Exercise:
Lines to restate from the data below: from the one containing "induction 1 as [|a l _ IH Ha]; constructor; [|done]." to the one containing "- apply StronglySorted_Sorted.", both included. Give them again exactly, and only them.

- - - - - - -

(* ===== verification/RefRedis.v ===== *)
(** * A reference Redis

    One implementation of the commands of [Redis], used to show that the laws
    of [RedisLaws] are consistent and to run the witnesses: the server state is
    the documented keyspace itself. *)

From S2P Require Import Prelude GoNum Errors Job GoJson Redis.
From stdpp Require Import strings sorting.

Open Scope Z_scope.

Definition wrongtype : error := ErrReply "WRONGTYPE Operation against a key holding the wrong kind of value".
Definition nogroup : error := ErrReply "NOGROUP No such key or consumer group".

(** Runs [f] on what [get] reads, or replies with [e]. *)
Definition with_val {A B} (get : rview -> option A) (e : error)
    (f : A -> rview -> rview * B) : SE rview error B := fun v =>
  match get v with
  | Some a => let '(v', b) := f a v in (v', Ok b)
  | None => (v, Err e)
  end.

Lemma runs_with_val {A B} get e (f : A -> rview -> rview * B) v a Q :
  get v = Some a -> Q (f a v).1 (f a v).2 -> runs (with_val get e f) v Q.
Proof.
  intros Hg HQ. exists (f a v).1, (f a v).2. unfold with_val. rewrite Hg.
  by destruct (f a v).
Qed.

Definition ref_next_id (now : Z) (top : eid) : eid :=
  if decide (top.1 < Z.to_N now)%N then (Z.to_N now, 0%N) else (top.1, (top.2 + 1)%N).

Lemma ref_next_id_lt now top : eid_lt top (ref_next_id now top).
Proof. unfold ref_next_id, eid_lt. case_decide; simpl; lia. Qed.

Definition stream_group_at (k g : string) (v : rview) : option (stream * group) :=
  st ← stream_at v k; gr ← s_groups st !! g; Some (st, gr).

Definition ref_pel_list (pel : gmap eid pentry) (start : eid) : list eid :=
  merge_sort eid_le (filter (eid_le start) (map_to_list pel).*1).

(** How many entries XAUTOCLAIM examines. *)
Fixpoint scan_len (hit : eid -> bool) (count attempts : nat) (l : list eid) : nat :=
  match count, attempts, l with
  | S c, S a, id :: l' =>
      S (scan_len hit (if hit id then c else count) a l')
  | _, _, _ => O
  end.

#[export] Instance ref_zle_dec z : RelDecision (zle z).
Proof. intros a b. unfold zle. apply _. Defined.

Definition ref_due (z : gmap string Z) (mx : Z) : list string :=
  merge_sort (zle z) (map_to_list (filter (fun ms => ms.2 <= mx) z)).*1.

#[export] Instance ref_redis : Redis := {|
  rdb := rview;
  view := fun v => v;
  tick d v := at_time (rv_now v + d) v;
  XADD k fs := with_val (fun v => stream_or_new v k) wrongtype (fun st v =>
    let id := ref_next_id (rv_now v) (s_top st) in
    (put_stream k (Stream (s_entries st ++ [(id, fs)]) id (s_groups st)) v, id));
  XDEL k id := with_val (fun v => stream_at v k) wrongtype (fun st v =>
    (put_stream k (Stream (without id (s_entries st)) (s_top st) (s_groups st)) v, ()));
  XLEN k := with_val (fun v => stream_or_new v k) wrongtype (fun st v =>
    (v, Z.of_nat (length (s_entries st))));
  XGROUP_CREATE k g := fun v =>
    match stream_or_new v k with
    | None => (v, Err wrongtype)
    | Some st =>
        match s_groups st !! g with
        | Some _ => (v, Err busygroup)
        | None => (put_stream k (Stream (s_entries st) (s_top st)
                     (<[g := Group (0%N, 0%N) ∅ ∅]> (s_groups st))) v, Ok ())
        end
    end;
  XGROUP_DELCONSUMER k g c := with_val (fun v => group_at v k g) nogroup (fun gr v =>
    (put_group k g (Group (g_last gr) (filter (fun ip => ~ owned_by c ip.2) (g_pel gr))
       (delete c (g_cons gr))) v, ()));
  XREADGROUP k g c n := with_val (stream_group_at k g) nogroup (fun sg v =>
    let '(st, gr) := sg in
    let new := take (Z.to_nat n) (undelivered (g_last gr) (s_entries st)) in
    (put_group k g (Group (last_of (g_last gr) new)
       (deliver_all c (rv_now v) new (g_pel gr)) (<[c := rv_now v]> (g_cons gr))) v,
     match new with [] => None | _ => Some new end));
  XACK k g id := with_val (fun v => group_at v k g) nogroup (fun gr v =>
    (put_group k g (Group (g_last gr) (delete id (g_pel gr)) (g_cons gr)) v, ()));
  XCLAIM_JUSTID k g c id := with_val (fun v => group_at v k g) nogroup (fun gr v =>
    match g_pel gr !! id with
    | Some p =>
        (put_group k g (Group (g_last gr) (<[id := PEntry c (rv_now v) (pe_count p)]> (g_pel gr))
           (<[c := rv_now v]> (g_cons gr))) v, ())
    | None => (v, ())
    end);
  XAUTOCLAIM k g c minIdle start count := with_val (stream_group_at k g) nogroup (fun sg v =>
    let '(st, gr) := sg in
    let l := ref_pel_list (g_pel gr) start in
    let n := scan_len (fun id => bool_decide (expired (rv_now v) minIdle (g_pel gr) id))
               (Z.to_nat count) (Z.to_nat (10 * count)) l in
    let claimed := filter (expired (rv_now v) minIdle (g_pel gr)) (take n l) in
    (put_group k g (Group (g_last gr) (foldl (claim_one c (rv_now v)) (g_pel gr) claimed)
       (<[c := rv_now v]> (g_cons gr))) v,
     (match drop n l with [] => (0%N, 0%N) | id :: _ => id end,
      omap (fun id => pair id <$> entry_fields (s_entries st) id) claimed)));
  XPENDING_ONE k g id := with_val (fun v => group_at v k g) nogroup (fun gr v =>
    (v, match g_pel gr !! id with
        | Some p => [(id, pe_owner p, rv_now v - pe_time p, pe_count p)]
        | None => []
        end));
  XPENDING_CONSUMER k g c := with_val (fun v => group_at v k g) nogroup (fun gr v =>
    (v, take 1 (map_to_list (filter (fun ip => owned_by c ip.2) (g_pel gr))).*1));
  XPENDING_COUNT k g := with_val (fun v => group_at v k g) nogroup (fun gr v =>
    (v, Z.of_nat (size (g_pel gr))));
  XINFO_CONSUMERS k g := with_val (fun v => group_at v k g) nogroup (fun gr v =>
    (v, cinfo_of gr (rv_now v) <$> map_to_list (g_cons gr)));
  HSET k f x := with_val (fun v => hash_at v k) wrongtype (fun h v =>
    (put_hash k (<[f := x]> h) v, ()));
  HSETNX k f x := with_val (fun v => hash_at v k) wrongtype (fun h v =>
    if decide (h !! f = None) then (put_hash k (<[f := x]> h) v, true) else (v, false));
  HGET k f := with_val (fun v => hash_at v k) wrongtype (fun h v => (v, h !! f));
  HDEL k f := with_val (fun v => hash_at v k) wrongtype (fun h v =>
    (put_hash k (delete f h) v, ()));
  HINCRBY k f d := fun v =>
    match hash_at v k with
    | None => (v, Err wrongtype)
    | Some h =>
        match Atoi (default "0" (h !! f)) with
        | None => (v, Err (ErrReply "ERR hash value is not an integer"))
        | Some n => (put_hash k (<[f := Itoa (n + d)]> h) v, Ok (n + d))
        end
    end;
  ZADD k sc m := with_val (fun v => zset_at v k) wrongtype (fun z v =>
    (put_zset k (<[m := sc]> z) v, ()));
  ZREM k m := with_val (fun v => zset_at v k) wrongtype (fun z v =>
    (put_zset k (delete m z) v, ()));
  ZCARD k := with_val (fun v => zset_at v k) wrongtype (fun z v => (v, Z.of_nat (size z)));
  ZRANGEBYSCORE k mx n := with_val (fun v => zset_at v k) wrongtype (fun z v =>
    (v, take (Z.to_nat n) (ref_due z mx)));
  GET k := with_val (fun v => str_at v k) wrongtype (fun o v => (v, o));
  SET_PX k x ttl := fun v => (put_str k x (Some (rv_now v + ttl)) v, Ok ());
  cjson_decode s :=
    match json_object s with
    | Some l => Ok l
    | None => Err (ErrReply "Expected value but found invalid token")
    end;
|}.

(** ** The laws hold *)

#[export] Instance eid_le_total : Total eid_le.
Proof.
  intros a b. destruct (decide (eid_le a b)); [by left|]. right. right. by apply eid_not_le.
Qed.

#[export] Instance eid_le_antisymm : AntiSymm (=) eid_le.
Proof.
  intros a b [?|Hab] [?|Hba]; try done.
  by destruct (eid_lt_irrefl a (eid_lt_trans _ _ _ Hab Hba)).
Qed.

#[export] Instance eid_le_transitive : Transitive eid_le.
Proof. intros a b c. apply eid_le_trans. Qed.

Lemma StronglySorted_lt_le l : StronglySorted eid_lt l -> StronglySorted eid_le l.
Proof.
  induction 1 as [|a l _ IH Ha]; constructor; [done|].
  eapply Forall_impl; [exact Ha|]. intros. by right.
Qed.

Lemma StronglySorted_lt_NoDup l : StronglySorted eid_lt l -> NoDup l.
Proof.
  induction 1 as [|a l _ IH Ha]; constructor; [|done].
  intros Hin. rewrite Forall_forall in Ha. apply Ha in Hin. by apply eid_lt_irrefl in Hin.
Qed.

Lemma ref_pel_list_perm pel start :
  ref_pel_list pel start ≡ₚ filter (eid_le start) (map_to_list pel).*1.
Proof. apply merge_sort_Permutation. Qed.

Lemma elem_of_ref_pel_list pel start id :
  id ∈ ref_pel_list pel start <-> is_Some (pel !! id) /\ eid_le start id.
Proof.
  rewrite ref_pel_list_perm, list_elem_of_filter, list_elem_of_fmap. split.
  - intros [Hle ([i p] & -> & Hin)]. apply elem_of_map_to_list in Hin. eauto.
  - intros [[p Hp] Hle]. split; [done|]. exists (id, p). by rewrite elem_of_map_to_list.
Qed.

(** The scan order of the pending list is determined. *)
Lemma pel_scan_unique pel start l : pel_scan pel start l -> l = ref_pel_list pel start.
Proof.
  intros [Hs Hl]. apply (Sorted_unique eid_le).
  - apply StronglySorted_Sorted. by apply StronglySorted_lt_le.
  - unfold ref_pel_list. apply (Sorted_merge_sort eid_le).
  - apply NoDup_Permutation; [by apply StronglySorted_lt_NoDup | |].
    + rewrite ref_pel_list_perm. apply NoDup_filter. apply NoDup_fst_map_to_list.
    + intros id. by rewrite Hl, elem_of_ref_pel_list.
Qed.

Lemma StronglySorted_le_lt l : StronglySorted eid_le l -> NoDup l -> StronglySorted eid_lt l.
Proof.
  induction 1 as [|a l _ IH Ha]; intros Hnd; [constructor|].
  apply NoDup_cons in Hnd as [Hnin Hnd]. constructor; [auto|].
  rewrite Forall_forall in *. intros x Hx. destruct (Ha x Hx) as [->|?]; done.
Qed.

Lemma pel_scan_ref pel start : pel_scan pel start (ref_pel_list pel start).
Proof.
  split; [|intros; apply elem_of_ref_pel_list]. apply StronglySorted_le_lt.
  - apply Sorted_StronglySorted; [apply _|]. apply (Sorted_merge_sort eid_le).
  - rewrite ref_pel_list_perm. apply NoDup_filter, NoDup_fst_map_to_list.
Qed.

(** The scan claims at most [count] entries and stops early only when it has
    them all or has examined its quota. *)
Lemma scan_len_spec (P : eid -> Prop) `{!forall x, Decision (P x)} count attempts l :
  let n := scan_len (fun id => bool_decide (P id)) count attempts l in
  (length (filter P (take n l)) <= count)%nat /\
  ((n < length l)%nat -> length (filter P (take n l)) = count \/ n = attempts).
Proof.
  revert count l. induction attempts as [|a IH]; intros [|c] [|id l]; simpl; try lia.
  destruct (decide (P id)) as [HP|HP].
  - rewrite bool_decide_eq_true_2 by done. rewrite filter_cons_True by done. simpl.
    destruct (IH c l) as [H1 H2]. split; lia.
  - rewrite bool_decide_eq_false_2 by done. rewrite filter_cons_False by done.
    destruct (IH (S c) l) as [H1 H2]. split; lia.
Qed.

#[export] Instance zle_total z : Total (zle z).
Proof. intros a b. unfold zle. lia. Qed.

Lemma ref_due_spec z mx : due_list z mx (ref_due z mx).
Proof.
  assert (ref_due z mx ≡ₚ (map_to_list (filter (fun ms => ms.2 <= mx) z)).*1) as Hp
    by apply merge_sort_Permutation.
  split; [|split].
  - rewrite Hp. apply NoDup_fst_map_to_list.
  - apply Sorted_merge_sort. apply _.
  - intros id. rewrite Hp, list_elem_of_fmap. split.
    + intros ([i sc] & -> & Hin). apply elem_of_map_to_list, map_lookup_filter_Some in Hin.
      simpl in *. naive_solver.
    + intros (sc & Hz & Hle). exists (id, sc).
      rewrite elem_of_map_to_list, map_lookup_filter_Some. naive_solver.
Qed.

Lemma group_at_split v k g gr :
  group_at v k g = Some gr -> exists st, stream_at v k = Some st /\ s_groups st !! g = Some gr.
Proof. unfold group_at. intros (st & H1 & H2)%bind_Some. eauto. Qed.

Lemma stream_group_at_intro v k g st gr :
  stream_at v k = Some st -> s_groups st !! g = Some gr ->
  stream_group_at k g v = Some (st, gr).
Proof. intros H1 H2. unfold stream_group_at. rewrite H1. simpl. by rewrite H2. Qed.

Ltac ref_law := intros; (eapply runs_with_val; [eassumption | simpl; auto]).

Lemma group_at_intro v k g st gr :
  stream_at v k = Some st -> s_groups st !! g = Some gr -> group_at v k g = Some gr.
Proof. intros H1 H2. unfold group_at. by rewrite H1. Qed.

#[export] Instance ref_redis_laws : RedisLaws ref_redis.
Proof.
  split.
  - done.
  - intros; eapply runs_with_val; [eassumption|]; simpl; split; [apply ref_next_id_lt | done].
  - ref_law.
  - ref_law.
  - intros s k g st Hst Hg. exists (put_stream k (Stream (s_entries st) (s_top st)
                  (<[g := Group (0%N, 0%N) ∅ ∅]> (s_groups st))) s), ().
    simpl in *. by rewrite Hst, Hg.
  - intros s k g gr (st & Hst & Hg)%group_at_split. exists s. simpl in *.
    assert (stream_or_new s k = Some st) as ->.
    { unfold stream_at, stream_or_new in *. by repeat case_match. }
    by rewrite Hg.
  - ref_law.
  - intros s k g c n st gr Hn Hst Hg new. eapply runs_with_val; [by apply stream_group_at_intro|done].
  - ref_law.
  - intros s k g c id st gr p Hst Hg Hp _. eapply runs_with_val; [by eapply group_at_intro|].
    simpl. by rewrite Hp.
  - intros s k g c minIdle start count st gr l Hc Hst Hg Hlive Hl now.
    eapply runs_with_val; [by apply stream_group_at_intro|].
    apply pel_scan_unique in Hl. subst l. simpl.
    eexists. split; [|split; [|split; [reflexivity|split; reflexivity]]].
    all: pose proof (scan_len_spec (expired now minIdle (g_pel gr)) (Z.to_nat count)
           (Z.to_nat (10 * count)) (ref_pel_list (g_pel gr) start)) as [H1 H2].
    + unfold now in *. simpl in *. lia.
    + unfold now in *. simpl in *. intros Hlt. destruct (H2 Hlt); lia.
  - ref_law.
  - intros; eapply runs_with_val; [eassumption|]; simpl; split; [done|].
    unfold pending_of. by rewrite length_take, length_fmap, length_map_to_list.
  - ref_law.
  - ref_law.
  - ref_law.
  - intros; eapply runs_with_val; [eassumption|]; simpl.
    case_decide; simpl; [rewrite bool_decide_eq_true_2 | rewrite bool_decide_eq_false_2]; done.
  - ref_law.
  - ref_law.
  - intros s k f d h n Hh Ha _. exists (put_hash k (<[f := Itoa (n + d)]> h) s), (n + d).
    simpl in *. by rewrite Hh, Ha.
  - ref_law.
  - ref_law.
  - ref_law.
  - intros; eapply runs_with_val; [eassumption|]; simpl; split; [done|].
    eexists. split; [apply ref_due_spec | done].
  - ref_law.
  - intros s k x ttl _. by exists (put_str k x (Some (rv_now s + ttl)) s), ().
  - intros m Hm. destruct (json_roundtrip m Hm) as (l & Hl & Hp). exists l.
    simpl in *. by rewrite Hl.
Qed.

- - - - - - -

Result for this task:
  induction 1 as [|a l _ IH Ha]; constructor; [|done].
  intros Hin. rewrite Forall_forall in Ha. apply Ha in Hin. by apply eid_lt_irrefl in Hin.
Qed.

Lemma ref_pel_list_perm pel start :
  ref_pel_list pel start ≡ₚ filter (eid_le start) (map_to_list pel).*1.
Proof. apply merge_sort_Permutation. Qed.

Lemma elem_of_ref_pel_list pel start id :
  id ∈ ref_pel_list pel start <-> is_Some (pel !! id) /\ eid_le start id.
Proof.
  rewrite ref_pel_list_perm, list_elem_of_filter, list_elem_of_fmap. split.
  - intros [Hle ([i p] & -> & Hin)]. apply elem_of_map_to_list in Hin. eauto.
  - intros [[p Hp] Hle]. split; [done|]. exists (id, p). by rewrite elem_of_map_to_list.
Qed.

(** The scan order of the pending list is determined. *)
Lemma pel_scan_unique pel start l : pel_scan pel start l -> l = ref_pel_list pel start.
Proof.
  intros [Hs Hl]. apply (Sorted_unique eid_le).
  - apply StronglySorted_Sorted. by apply StronglySorted_lt_le.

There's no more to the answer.